Coronavirus prompts people to work from home: How is posture affected?
As health officials across the world urge social distancing to help combat the spread of the novel coronavirus, many Americans who are able to have begun to work from home.
Though working in pajamas may be a small perk, the lack of a “predefined” workspace may be affecting your posture, an orthopedic surgeon told Fox News.
“When working from home, the issue that most people face is that they don’t have a predefined workspace like they might in their office. Because of this, their body is accommodating differently than it does in a traditional work setting," Dr. Rahul Shah, a board-certified orthopedic spine and neck surgeon, told Fox News. “Just as you adjust your space to be comfortable at work, it is important to adjust your space at home.”
Poor posture can affect your health in a variety of ways, causing headaches, back, neck, hip, knee, and even foot pain, according to the Mayo Clinic. Shoulder pain and impingement, jaw pain, and fatigue and breathing problems can also result from poor posture, as can incontinence, constipation and slow digestion and heartburn, according to a Harvard review on the topic.
As of now, it’s unclear when life in the U.S. (and across the world, for that matter) might return to “normal.” So with your home likely doubling as your workspace for the foreseeable future, below are a few tips to ensure your posture is as correct as possible.
Mimic your normal workspace environment the best you can
“Learn from your workplace environment. If you can, try to mimic your space at home to reflect what works for you in your regular setting. Find a harder/softer space based on what your body is used to at work,” Shah advised. “For example, if you have a harder surface at work, your body will react differently if you’re working from a softer space at home, like the couch."

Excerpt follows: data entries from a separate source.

Definition splitCapture (s pat : str) : list str :=
  match pat with
  | [] => splitCaptureEmpty s
  | _ :: _ => splitCapture_go pat s 0 []
  end.

(** [regex.test(part)] for the global regular expression, whose [lastIndex]
    is read and written: the search starts at [lastIndex]; a success leaves
    [lastIndex] after the match, a failure leaves 0. *)
Definition test (pat part : str) (lastIndex : nat) : bool * nat :=
  if length part <? lastIndex then (false, 0)
  else match indexOfCI (skipn lastIndex part) pat with
       | Some i => (true, lastIndex + i + length pat)
       | None => (false, 0)
       end.

Definition BOLD : str := lit "**".

(** The body of the loop over [parts] in SearchResults.tsx; the state is
    [result] and [regex.lastIndex]. *)
Definition rebuildStep (pat : str) (st : str * nat) (part : str) : str * nat :=
  let '(result, lastIndex) := st in
  let '(found, lastIndex) := test pat part lastIndex in
  if found
  then (result ++ BOLD ++ part ++ BOLD, 0)
  else (result ++ part, lastIndex).

(** [highlightSearchTerm(text, term)] of SearchResults.tsx.  [None] only if
    the pattern leaves the fragment of [newCaptureRegExp]. *)
Definition highlightSearchTerm (txt term : str) : option str :=
  if negb (truthy (trim term)) then Some txt
  else
    let escapedTerm := escapeRegExp (trim term) in
    match newCaptureRegExp (lit "(" ++ escapedTerm ++ lit ")") with
    | None => None
    | Some regex =>
        let parts := splitCapture txt regex in
        Some (fst (fold_left (rebuildStep regex) parts ([], 0)))
    end.

(** A part of the text as DebugPanel.tsx renders it: in a highlighting
    [span], or as it is. *)
Inductive Node : Type :=
| Span (part : str)
| Plain (part : str).

(** The callback of [parts.map] in DebugPanel.tsx; [lastIndex] is never
    reset by the code. *)
Definition markStep (pat : str) (st : list Node * nat) (part : str)
    : list Node * nat :=
  let '(nodes, lastIndex) := st in
  let '(found, lastIndex) := test pat part lastIndex in
  (nodes ++ [if found then Span part else Plain part], lastIndex).

(** [highlightSearchTerm(text, term)] of DebugPanel.tsx. *)
Definition highlightNodes (txt term : str) : option (list Node) :=
  if negb (truthy (trim term)) then Some [Plain txt]
  else
    match newCaptureRegExp (lit "(" ++ escapeRegExp (trim term) ++ lit ")") with
    | None => None
    | Some regex =>
        let parts := splitCapture txt regex in
        Some (fst (fold_left (markStep regex) parts ([], 0)))
    end.

(** [truncateText(text, maxLength)] of DebugPanel.tsx. *)
Definition truncateText (txt : str) (maxLength : nat) : str :=
  if length txt <=? maxLength then txt
  else substring0 txt maxLength ++ lit "...".

(** The text of a node, and the node in the notation of SearchResults.tsx:
    a highlighted part between two [**]. *)
Definition nodeText (n : Node) : str :=
  match n with
  | Span part => part
  | Plain part => part
  end.

Definition render (n : Node) : str :=
  match n with
  | Span part => BOLD ++ part ++ BOLD
  | Plain part => part
  end.

(** The successive non-overlapping occurrences of a pattern, case ignored,
    found from left to right, and the text between them; [fuel] bounds their
    number. *)
Fixpoint markOccurrences (fuel : nat) (s pat : str) : list Node :=
  match fuel with
  | O => [Plain s]
  | S fuel' =>
      match indexOfCI s pat with
      | None => [Plain s]
      | Some i =>
          Plain (firstn i s) :: Span (firstn (length pat) (skipn i s))
          :: markOccurrences fuel' (skipn (i + length pat) s) pat
      end
  end.

(** A highlighted node. *)
Definition isSpan (n : Node) : bool :=
  match n with
  | Span _ => true
  | Plain _ => false
  end.

End Highlight.

(** ** File sources: FileUpload.tsx, DataFolderSelector.tsx, SearchForm.tsx *)

Module Sources.

Import Search.

(** [s.endsWith(suffix)] *)
Definition endsWith (s suffix : str) : bool := startsWith (rev s) (rev suffix).

(** *** FileUpload.tsx *)

(** A [File] of the browser: [bf_text] is what [file.text()] resolves to,
    [None] when it rejects. *)
Record BrowserFile : Type := mkBrowserFile {
  bf_name : str;
  bf_type : str;
  bf_size : nat;
  bf_text : option str
}.

Definition noFile : BrowserFile :=
  {| bf_name := []; bf_type := []; bf_size := 0; bf_text := None |}.

(** [10 * 1024 * 1024] *)
Definition maxSize : nat := 10 * 1024 * 1024.

(** The negation of the first test of the loop. *)
Definition supportedType (file : BrowserFile) : bool :=
  includes (bf_type file) (lit "text")
  || endsWith (bf_name file) (lit ".md")
  || endsWith (bf_name file) (lit ".txt").

Definition DASH : str := lit "-".

(** One iteration of [for (let i = 0; i < fileList.length; i++)]; the state
    is [processedFiles] and [errors], and [now i] is the value of
    [Date.now()] in iteration [i]. *)
Definition uploadStep (now : nat -> nat) (fileList : list BrowserFile)
    (st : list FileData * list str) (i : nat) : list FileData * list str :=
  let '(processedFiles, errors) := st in
  let file := nth i fileList noFile in
  if negb (includes (bf_type file) (lit "text"))
     && negb (endsWith (bf_name file) (lit ".md"))
     && negb (endsWith (bf_name file) (lit ".txt"))
  then (processedFiles,
        errors ++ [bf_name file
                   ++ lit ": Unsupported file type. Please upload text or markdown files."])
  else if maxSize <? bf_size file
  then (processedFiles,
        errors ++ [bf_name file ++ lit ": File too large. Maximum size is 10MB."])
  else match bf_text file with
       | Some content =>
           (processedFiles
            ++ [{| file_id := bf_name file ++ DASH ++ showNat (now i) ++ DASH
                              ++ showNat i;
                   file_name := bf_name file;
                   file_content := content;
                   file_size := bf_size file;
                   file_type := if truthy (bf_type file) then bf_type file
                                else lit "text/plain" |}],
            errors)
       | None =>
           (processedFiles,
            errors ++ [bf_name file ++ lit ": Failed to read file content."])
       end.

(** What [processFiles] leaves: the component's [files] and [error], and the
    argument of [onFilesUploaded] when it is called. *)
Record Uploaded : Type := mkUploaded {
  up_files : list FileData;
  up_error : str;
  up_notified : option (list FileData)
}.

(** [processFiles(fileList)] with the component's state [files]. *)
Definition processFiles (now : nat -> nat) (files : list FileData)
    (fileList : list BrowserFile) : Uploaded :=
  let '(processedFiles, errors) :=
    fold_left (uploadStep now fileList) (seq 0 (length fileList)) ([], []) in
  let error := if 0 <? length errors then join errors [LF] else [] in
  if 0 <? length processedFiles
  then {| up_files := files ++ processedFiles;
          up_error := error;
          up_notified := Some (files ++ processedFiles) |}
  else {| up_files := files; up_error := error; up_notified := None |}.

(** [removeFile(fileId)]: the new [files], also passed to
    [onFilesUploaded]. *)
Definition removeFile (files : list FileData) (fileId : str) : list FileData :=
  filter (fun f => negb (strEq (file_id f) fileId)) files.

(** *** SearchForm.tsx *)

(** [handleSubmit]: the arguments of the call of [onSearch], if it is
    made. *)
Definition handleSubmit (searchTerm : str) (files : list FileData)
    : option (str * list str) :=
  if truthy (trim searchTerm) && (0 <? length files)
  then Some (trim searchTerm, map file_id files)
  else None.

(** *** DataFolderSelector.tsx *)

Record DataFolderFile : Type := mkDataFolderFile {
  df_name : str;
  df_path : str;
  df_size : nat;
  df_type : str
}.



(** A [Set] of strings, in insertion order. *)
Definition StringSet : Type := list str.

Definition has (s : StringSet) (x : str) : bool := existsb (strEq x) s.

Definition add (s : StringSet) (x : str) : StringSet :=
  if has s x then s else s ++ [x].

Definition delete (s : StringSet) (x : str) : StringSet :=
  filter (fun y => negb (strEq x y)) s.

(** [new Set(values)] *)
Definition newSet (values : list str) : StringSet := fold_left add values [].




(** [handleFileToggle(fileName)]: the new [selectedFiles]. *)
Definition handleFileToggle (selectedFiles : StringSet) (fileName : str)
    : StringSet :=
  if has selectedFiles fileName
  then delete selectedFiles fileName
  else add selectedFiles fileName.

(** [handleSelectAll()]: the new [selectedFiles]. *)
Definition handleSelectAll (availableFiles : list DataFolderFile)
    (selectedFiles : StringSet) : StringSet :=
  if length selectedFiles =? length availableFiles
  then []
  else newSet (map df_name availableFiles).

(** *** What the loops of the two file sources leave *)

(** A browser file that passes the three checks of the loop. *)
Definition accepted (file : BrowserFile) : bool :=
  supportedType file && (bf_size file <=? maxSize)
  && match bf_text file with Some _ => true | None => false end.

(** The entry made of an accepted file in iteration [i]. *)
Definition uploadEntry (now : nat -> nat) (ifile : nat * BrowserFile) : FileData :=
  let '(i, file) := ifile in
  {| file_id := bf_name file ++ DASH ++ showNat (now i) ++ DASH ++ showNat i;
     file_name := bf_name file;
     file_content := match bf_text file with Some content => content | None => [] end;
     file_size := bf_size file;
     file_type := if truthy (bf_type file) then bf_type file else lit "text/plain" |}.

(** [processedFiles] when the loop of [processFiles] ends. *)
Definition processedFiles (now : nat -> nat) (fileList : list BrowserFile)
    : list FileData :=
  fst (fold_left (uploadStep now fileList) (seq 0 (length fileList)) ([], [])).

(** [errors] when the loop of [processFiles] ends. *)
Definition uploadErrors (now : nat -> nat) (fileList : list BrowserFile)
    : list str :=
  snd (fold_left (uploadStep now fileList) (seq 0 (length fileList)) ([], [])).

(** The message pushed for a file that is not accepted. *)
Definition uploadError (file : BrowserFile) : str :=
  bf_name file
  ++ (if negb (supportedType file)
      then lit ": Unsupported file type. Please upload text or markdown files."
      else if maxSize <? bf_size file
      then lit ": File too large. Maximum size is 10MB."
      else lit ": Failed to read file content.").





End Sources.

(** ** Structured export: [createDocxTextRuns], [exportToDocx] (exportUtils.ts) *)

Module Docx.

Import Markdown.

Local Open Scope Z_scope.

(** The options of a [TextRun]. *)
Record TextRun : Type := mkTextRun {
  run_text : str;
  run_bold : bool;
  run_italics : bool;
  run_font : option str;
  run_shading : option str;
  run_size : option Z
}.

Definition plainRun (t : str) : TextRun :=
  {| run_text := t; run_bold := false; run_italics := false;
     run_font := None; run_shading := None; run_size := None |}.

Definition boldRun (t : str) : TextRun :=
  {| run_text := t; run_bold := true; run_italics := false;
     run_font := None; run_shading := None; run_size := None |}.

(** [element.level || 1] *)
Definition levelOr1 (level : option nat) : Z :=
  match level with
  | Some (S k) => Z.of_nat (S k)
  | _ => 1
  end.

(** The callback of [elements.map] in [createDocxTextRuns]. *)
Definition textRunOf (element : MarkdownElement) : TextRun :=
  match type element with
  | bold => boldRun (content element)
  | italic =>
      {| run_text := content element; run_bold := false; run_italics := true;
         run_font := None; run_shading := None; run_size := None |}
  | code =>
      {| run_text := content element; run_bold := false; run_italics := false;
         run_font := Some (lit "Courier New"); run_shading := Some (lit "F5F5F5");
         run_size := None |}
  | header =>
      {| run_text := content element; run_bold := true; run_italics := false;
         run_font := None; run_shading := None;
         run_size := Some (28 - levelOr1 (level element) * 2) |}
  | text => plainRun (content element)
  end.

Definition createDocxTextRuns (elements : list MarkdownElement) : list TextRun :=
  map textRunOf elements.

Inductive HeadingLevel : Type := TITLE | HEADING_1.

(** The options of a [Paragraph]. *)
Record Paragraph : Type := mkParagraph {
  par_text : option str;
  par_heading : option HeadingLevel;
  par_centered : bool;
  par_before : option nat;
  par_after : option nat;
  par_children : list TextRun;
  par_pageBreakBefore : bool;
  par_italics : bool
}.

(** A paragraph given by its text, heading and spacing. *)
Definition headingParagraph (t : str) (h : HeadingLevel) (centered : bool)
    (before after : option nat) : Paragraph :=
  {| par_text := Some t; par_heading := Some h; par_centered := centered;
     par_before := before; par_after := after; par_children := [];
     par_pageBreakBefore := false; par_italics := false |}.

If you work from the couch, switch it up for part of the day
“One’s natural tendency is to be sitting on the couch or bed hunched forward. If you’re working from a space like this, you need to try to fight that tendency and work to find some time to sit upright and change your position to combat being rounded,” said Shah. “It also helps to do some back stretches."
“Many people don’t realize that the time they spend moving their bodies outside of working hours has a direct impact on how your body will feel while sitting and working,” reminded Shah. “Those who are moving and getting their heart rate up outside of their workspace tend to have more relaxed muscles that are not as fatigued.”
Try standing up
If you find yourself sitting most of the day, switch it up and try standing, he said.
“While many people find themselves stuck in one working position all day, another thing that can be extremely helpful is the switch between sitting and standing every half hour,” advised Shah. “If you are changing your position in addition to taking breaks every 30-40 minutes, this can be helpful as well."
Be mindful of how you are sitting
“The position that you sit in is another important component. Ideally, when sitting you want your head to be slightly pinched forward, and not resting your chin to chest. This will help to relax your head and shoulders,” said Shah. “Additionally, the eyes should aim to be 10 degrees off of the horizontal. This will benefit the way your shoulders rest and allow your elbows to sit at ninety-degree angles.”